Le blog de Marie Chevalier

un blog pour mes écrits et pour y recevoir mes amis

                                                   C’EST FETE !

 

 

 

 

Depuis quatre jours le brouillard ne s’était pas levé. Il avait fallu allumer la lumière toute la journée et malgré cela l’atmosphère était très triste.

 

Ces fêtes, que Michel détestait étaient là. Il était allé chercher quelques victuailles à la grande surface de la ville voisine, accompagné en voiture par un fermier aussi solitaire que lui, mais n’avait rien trouvé qui lui convienne.

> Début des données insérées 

Lemma post_leave_present E code memberId w room r member :
  rooms w !! code = Some room ->
  heap w !! room = Some r ->
  get_member memberId (Room.members r) = Some member ->
  let r' := Room.with_members (delete_member memberId (Room.members r)) r in
  post_leave E code memberId w
  = (Ok (Status 204),
     tell (flat_map (fun res => emit E res "member-left" (PMemberLeft memberId))
             (Room.streams r))
          (LogMemberLeft code (Member.name member) memberId
           :: LogBroadcast (Room.code r) "member-left"
           :: flat_map (fun res => complain E res "member-left" (PMemberLeft memberId))
                (Room.streams r))
          (with_heap (<[room := r']> (heap w)) w)).
Proof.
  intros Hc Hr Hm r'.
  assert (Hlt : (room < length (heap w))%nat) by (eapply lookup_lt_Some; eauto).
  unfold post_leave. step. cbn [rooms_get]. rewrite Hc.
  step. rewrite (get_member_has _ _ _ Hm), Hm.
  repeat step. unfold ret. world_eq.
Qed.

Lemma post_leave_no_room E code memberId w :
  rooms w !! code = None ->
  post_leave E code memberId w = (Ok (Status 204), w).
Proof.
  intros Hc. unfold post_leave. step. cbn [rooms_get]. rewrite Hc. step. reflexivity.
Qed.

(** C9: a leave on an existing room with a member id that is not one of its
    members changes nothing, broadcasts nothing and is answered 204, the
    answer also given when the member was there and has been removed. *)
Theorem leave_of_a_stranger_is_a_noop E code memberId w room r :
  rooms w !! code = Some room ->
  heap w !! room = Some r ->
  (has_member memberId (Room.members r) = false ->
   express (post_leave E code memberId) w = (Status 204, w))
  /\ (has_member memberId (Room.members r) = true ->
      exists w',
        express (post_leave E code memberId) w = (Status 204, w')
        /\ heap w' !! room
           = Some (Room.with_members (delete_member memberId (Room.members r)) r)).
Proof.
  intros Hc Hr. split; intros Hm.
  - unfold express. by rewrite (post_leave_absent E code memberId w room r).
  - destruct (has_member_get _ _ Hm) as [member Hg].
    unfold express. rewrite (post_leave_present E code memberId w room r member) by done.
    eexists. split; [done|]. cbn.
    apply list_lookup_insert_eq. eapply lookup_lt_Some; eauto.
Qed.

Lemma leave_of_a_stranger_is_a_noop_witness :
  express (post_leave demo_env "LOBBY" (Some "nobody")) lounge = (Status 204, lounge)
  /\ exists w',
       express (post_leave demo_env "LOBBY" (Some "member-0")) lounge = (Status 204, w')
       /\ heap w' !! 0%nat
          = Some (Room.mk "LOBBY" 1700000000000 1700000000001 1700000000002 [] []).
Proof.
  split.
  - exact (proj1 (leave_of_a_stranger_is_a_noop demo_env "LOBBY" (Some "nobody") lounge 0%nat
                    (Room.mk "LOBBY" 1700000000000 1700000000001 1700000000002
                       [("member-0", Member.mk "member-0" "Alice" "UTC" "en" 1700000000004)] [])
                    eq_refl eq_refl) eq_refl).
  - exact (proj2 (leave_of_a_stranger_is_a_noop demo_env "LOBBY" (Some "member-0") lounge 0%nat
                    (Room.mk "LOBBY" 1700000000000 1700000000001 1700000000002
                       [("member-0", Member.mk "member-0" "Alice" "UTC" "en" 1700000000004)] [])
                    eq_refl eq_refl) eq_refl).
Defined.

Lemma map_set_fresh {V} k (v : V) m :
  map_has k m = false -> map_set k v m = m ++ [(k, v)].
Proof.
  unfold map_has. induction m as [|[k' v'] m IH]; cbn; [done|].
  destruct (String.eqb k' k); [done|]. intros H. by rewrite IH.
Qed.

Lemma post_join_missing E code memberId name timezone locale w :
  rooms w !! code = None ->
  post_join E code memberId name timezone locale w
  = (Ok (Status 404), tell [] [LogJoinFailed code] w).
Proof.
  intros Hc. unfold post_join. step. cbn [rooms_get]. rewrite Hc.
  repeat step. unfold ret. world_eq.
Qed.

Lemma post_join_reconnect E code memberId name timezone locale w room r member :
  rooms w !! code = Some room ->
  heap w !! room = Some r ->
  truthy_string memberId = true ->
  get_member memberId (Room.members r) = Some member ->
  post_join E code memberId name timezone locale w
  = (Ok (Json 200 (Joined member (snapshot_of r))),
     tell [] [LogReconnected code (Member.name member) (Member.id member)] w).
Proof.
  intros Hc Hr Ht Hm. unfold post_join. step. cbn [rooms_get]. rewrite Hc.
  step. rewrite Ht, (get_member_has _ _ _ Hm), Hm. cbn [andb].
  repeat step. unfold ret. world_eq.
Qed.

Lemma post_join_fresh E code memberId name timezone locale w room r :
  rooms w !! code = Some room ->
  heap w !! room = Some r ->
  truthy_string memberId && has_member memberId (Room.members r) = false ->
  let member := Member.mk (uuid E (minted w)) name timezone locale (clock E (ticks w)) in
  let r' := Room.with_members (map_set (Member.id member) member (Room.members r)) r in
  post_join E code memberId name timezone locale w
  = (Ok (Json 200 (Joined member (snapshot_of r'))),
     tell (flat_map (fun res => emit E res "member-joined" (PMember member)) (Room.streams r))
          (LogJoined code name (Member.id member)
           :: LogBroadcast (Room.code r) "member-joined"
           :: flat_map (fun res => complain E res "member-joined" (PMember member))
                (Room.streams r))
          (with_heap (<[room := r']> (heap w))
             (with_ticks (S (ticks w)) (with_minted (S (minted w)) w)))).
Proof.
  intros Hc Hr Hm member r'.
  assert (Hlt : (room < length (heap w))%nat) by (eapply lookup_lt_Some; eauto).
  unfold post_join. step. cbn [rooms_get]. rewrite Hc.
  step. rewrite Hm. repeat step. unfold ret. world_eq.
Qed.

(** ** Creating a room *)

Lemma strip_non_alnum_chars s c :
  In c (list_ascii_of_string (strip_non_alnum s)) -> is_upper c || is_digit c = true.
Proof.
  induction s as [|a s IH]; cbn; [done|].
  destruct (is_upper a || is_digit a) eqn:Ha; [|done].
  cbn. intros [<-|H]; [done|by apply IH].
Qed.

En effet, ses moyens modestes ne lui permettaient pas de s’acheter tout ce qui s’étalait d’une façon impudique: les dindes aux cuisses écartées, les gigots de biche, les steaks d’autruche, les cuisses de chevreuil, tout cela lui donnait envie de vomir.

 

Il admettait à peine que l’on tue le cochon pour qu’il puisse manger une tranche de jambon, alors tout ce carnage pour deux jours de fête dans l’année le hérissait.

 

Il avait bien fallu qu’il se décide pourtant, et il craqua pour une petite tranche de saumon fumé et une douzaine d’huîtres : il adorait les huîtres, mais pas celles de cette grande surface, élevées dans n’importe quelle eau mais celles qu’il mangeait petit, dans la baie de Somme.

 

A ce souvenir, il eut envie de rendre son achat, et finalement ne prendre que des filets de harengs sous - vide . Bof c’était Noël ! il pouvait faire une petite entorse.

 

Il savait que la télévision ne serait pas encore pour cette année et sûrement pour jamais d’ailleurs car il allait avoir 80 ans et il s’en était bien passé jusqu’à maintenant alors ?

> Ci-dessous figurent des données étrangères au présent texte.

(* ===== verification/_CoqProject ===== *)
-Q . S2P
Prelude.v
Geodesy.v
Haversine.v
StreetMapper.v
Resample.v
Metrics.v
Validator.v
Generator.v
Waypoints.v
PyStr.v
Templates.v
Neighborhood.v
Llm.v
HoodData.v
Predictors.v
Ideas.v
Pipeline.v
Routers.v
Config.v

Mais ce soir c’était « fête » disait-on partout, alors il fallait bien essayer de rester « dans le coup » n’est ce pas ?

La radio allait diffuser un concert des valses de Vienne et il en raffolait, alors il se voyait très bien attablé devant son saumon et ses huîtres et l’œil dans le vague se repaître de cette musique grandiose.

Quand il déballa ses maigres achats sur la toile cirée de sa table de cuisine, il regarda autour de lui et se dit : merde je n’ai pas pensé au vin ! il n’allait quand même pas boire de l’eau ce soir avec ces fruits de mer ! Mais alors comment faire ?

 

Il était hors de question qu’ il dérange de nouveau Hubert, le fermier, qui devait être occupé à la traite de ses trois vaches. Il était furieux ! il fallait vraiment être con pour avoir oublié l’essentiel ! et ce n’était pas la première fois qu’il se rendait compte qu’il oubliait les choses. Oh! bien sûr en réfléchissant pendant des heures, il finissait par se rappeler ce qu’il avait fait la veille mais c’était très dur quand même.

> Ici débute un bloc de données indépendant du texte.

Fixpoint densify_from (max_segment_m : Q) (a : Coordinate) (rest : list Coordinate)
      : list Coordinate :=
    match rest with
    | [] => []
    | b :: rest' => densify_segment max_segment_m a b ++ densify_from max_segment_m b rest'
    end.

Definition densify (points : list Coordinate) (max_segment_m : Q) : list Coordinate :=
    if Nat.ltb (length points) 2 then points
    else match points with
         | [] => []
         | p0 :: rest => p0 :: densify_from max_segment_m p0 rest
         end.

  (** ** [deduplicate] *)

  (** The turn at [p] (lines 128-132): the bearing change folded into
      [[0, 180]]. *)
Definition angle_change (prev p next_p : Coordinate) : Q :=
    let b_in := _bearing_deg prev p in
    let b_out := _bearing_deg p next_p in
    let ac := Qabs (b_out - b_in) in
    if 180 <? ac then 360 - ac else ac.

  (** The loop of lines 118-134: [last] is [result[-1]]; returns the points
      appended to [result], in order. *)
Fixpoint dedup_loop (min_distance_m : Q) (last : Coordinate) (rest : list Coordinate)
      : list Coordinate :=
    match rest with
    | [] => []
    | p :: rest' =>
        if min_distance_m <=? haversine_distance_m last p
        then p :: dedup_loop min_distance_m p rest'
        else match rest' with
             | [] => dedup_loop min_distance_m last rest'
             | next_p :: _ =>
                 if 20 <? angle_change last p next_p
                 then p :: dedup_loop min_distance_m p rest'
                 else dedup_loop min_distance_m last rest'
             end
    end.

  (** [result] after the loop, before the final append. *)
Definition dedup_kept (points : list Coordinate) (min_distance_m : Q) : list Coordinate :=
    match points with
    | [] => []
    | p0 :: rest => p0 :: dedup_loop min_distance_m p0 rest
    end.

Definition deduplicate (points : list Coordinate) (min_distance_m : Q) : list Coordinate :=
    if Nat.ltb (length points) 2 then points
    else match points with
         | [] => []
         | p0 :: _ =>
             let result := dedup_kept points min_distance_m in
             let lastp := last points p0 in
             if coord_eqb (last result p0) lastp then result else result ++ [lastp]
         end.

  (** ** [map_to_streets] and [estimate_distance_km] *)

  (** [map_to_streets] (lines 141-154): [None] when [scale_to_bbox]
      raises. *)
Definition map_to_streets (control_points : list Coordinate) (target_bbox : BoundingBox)
      : option (list Coordinate) :=
    match scale_to_bbox control_points target_bbox (1 # 10) with
    | None => None
    | Some scaled =>
        let dense := densify scaled 80 in
        Some (deduplicate dense 12)
    end.

  (** [round(x, 1)] on the exact value: ties to even at one decimal. *)
Definition round1 (x : Q) : Q := inject_Z (py_round (x * 10)) / 10.

Definition estimate_distance_km (points : list Coordinate) : Q :=
    let total := py_sum (map (fun '(a, b) => haversine_distance_m a b) (adjacent points)) in
    round1 (total / 1000).

(** ** Predicates used by the theorems *)

(** The box [target_bbox] shrunk by [padding_pct] of its size on each side. *)
Definition padded_box (tb : BoundingBox) (padding_pct : Q) : BoundingBox :=
  mkBBox (min_lng tb + width_deg tb * padding_pct) (min_lat tb + height_deg tb * padding_pct)
         (max_lng tb - width_deg tb * padding_pct) (max_lat tb - height_deg tb * padding_pct).


End StreetMapper.

(** * Properties *)

Section StreetMapperFacts.
Context {G : Geodesy} {GL : GeodesyLaws}.

(** ** Scaling *)

Lemma eps_extent_pos x : 0 <= x -> 0 < eps_extent x.
Proof. unfold eps_extent, or_default. qcase; [reflexivity|]. intros. lra. Qed.

Lemma eps_extent_zero_or x : eps_extent x == 1 # 1000000 \/ eps_extent x == x.
Proof. unfold eps_extent, or_default. qcase; [left|right]; reflexivity. Qed.

(** The extent of a list of values brackets each of them. *)
Lemma fold_extent_bounds (f : Coordinate -> Q) p0 rest p :
  In p (p0 :: rest) ->
  fold_left py_min (map f rest) (f p0) <= f p <= fold_left py_max (map f rest) (f p0).
Proof.
  intros [<-|Hin]; split.
  - apply fold_min_le_init.
  - apply fold_max_ge_init.
  - apply fold_min_le, in_map, Hin.
  - apply fold_max_ge, in_map, Hin.
Qed.

(** One axis of [scale_to_bbox]: an offset from the centre of the shape's
    extent, scaled by at most [tw / extent], moves at most [tw / 2]. *)
Lemma axis_offset_bound lo hi v sc tw :
  lo <= v <= hi -> 0 <= sc -> sc <= tw / eps_extent (hi - lo) -> 0 <= tw ->
  - (tw / 2) <= (v - (lo + hi) / 2) * sc <= tw / 2.
Proof.
  intros Hv Hsc Hle Htw. unfold eps_extent, or_default in Hle.
  destruct (Qeq_boolP (hi - lo) 0) as [H0|H0].
  - setoid_replace (v - (lo + hi) / 2) with 0 by qlra. qlra.
  - assert (Hpos : 0 < hi - lo).
    { destruct (Qle_lt_or_eq 0 (hi - lo)) as [|Heq]; [lra|assumption|].
      exfalso. apply H0. now symmetry. }
    assert (Hm : sc * (hi - lo) <= tw).
    { setoid_replace tw with ((tw / (hi - lo)) * (hi - lo)) by (field; lra).
      apply Qmult_le_compat_r; lra. }
    assert (0 <= ((hi - lo) / 2 - (v - (lo + hi) / 2)) * sc) by (apply Qmult_le_0_compat; qlra).
    assert (0 <= ((hi - lo) / 2 + (v - (lo + hi) / 2)) * sc) by (apply Qmult_le_0_compat; qlra).
    split; qlra.
Qed.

Il faut dire que Michel faisait partie des phénomènes du village : il pouvait à n’importe quel moment vous dire la date de naissance ou de décès ou même de mariage d’un habitant du village.

On l’invitait souvent avant, dans les festivités de la mairie ou des associations, il en était l’attraction :

 

- Michel en quelle année est né Adrien ? en  1913 et il est mort en 1998

- Oui !!! Hurlaient ceux qui avaient connu Adrien.

Et c’était ainsi toute la soirée.

Pour le faire parler, il fallait peu de chose, le « brancher » sur la vie chère. Là on en avait pour des heures, tout y passait mais jamais hargneux, il constatait c’est tout. Il s’insurgeait un peu mais revenait vite avec le sourire expliquer que pour lui, l’important étant d’avoir un toit et du bois dans son jardin pour pouvoir alimenter sa cuisinière qui marchait jour et nuit.

 

Ce soir 24 décembre, cela aurait pu être un petit plus mais il fulminait en ouvrant ces saloperies d’huîtres : ah il ne fait pas bon vieillir marmonnait-il ! On n’a plus la main, je vais bien me blesser avec ces sales bestioles. Mais non tout se passa bien et après avoir vidé l’eau et mis les huîtres au frais, sur une vieille table branlante près de la porte d’entrée afin qu’elles refassent du bon jus, (ça c’était son grand-père qui lui disait toujours cela) il s’installa à table et commença à arroser son saumon de jus de citron. Hélas ! Il s’en voulait toujours de ne pas avoir un peu de vin blanc pour au moins ce Noël !

 

Il s’endormait presque devant son assiette pleine quand il se souvint que ses voisins, de jeunes parisiens étaient partis à la montagne pour les fêtes. Et comme il avait les clés de la maison…. Oui mais ce ne serait pas bien… ils n’étaient là que le week-end et n’avaient peut-être pas de vin… comment le savoir sans y aller voir ?

 

Et puis zut cela ne leur manquera pas puisqu’ils ne sont pas là et moi je commence vraiment à me dire qu’un Noël sans une petite goutte de vin c’était trop triste.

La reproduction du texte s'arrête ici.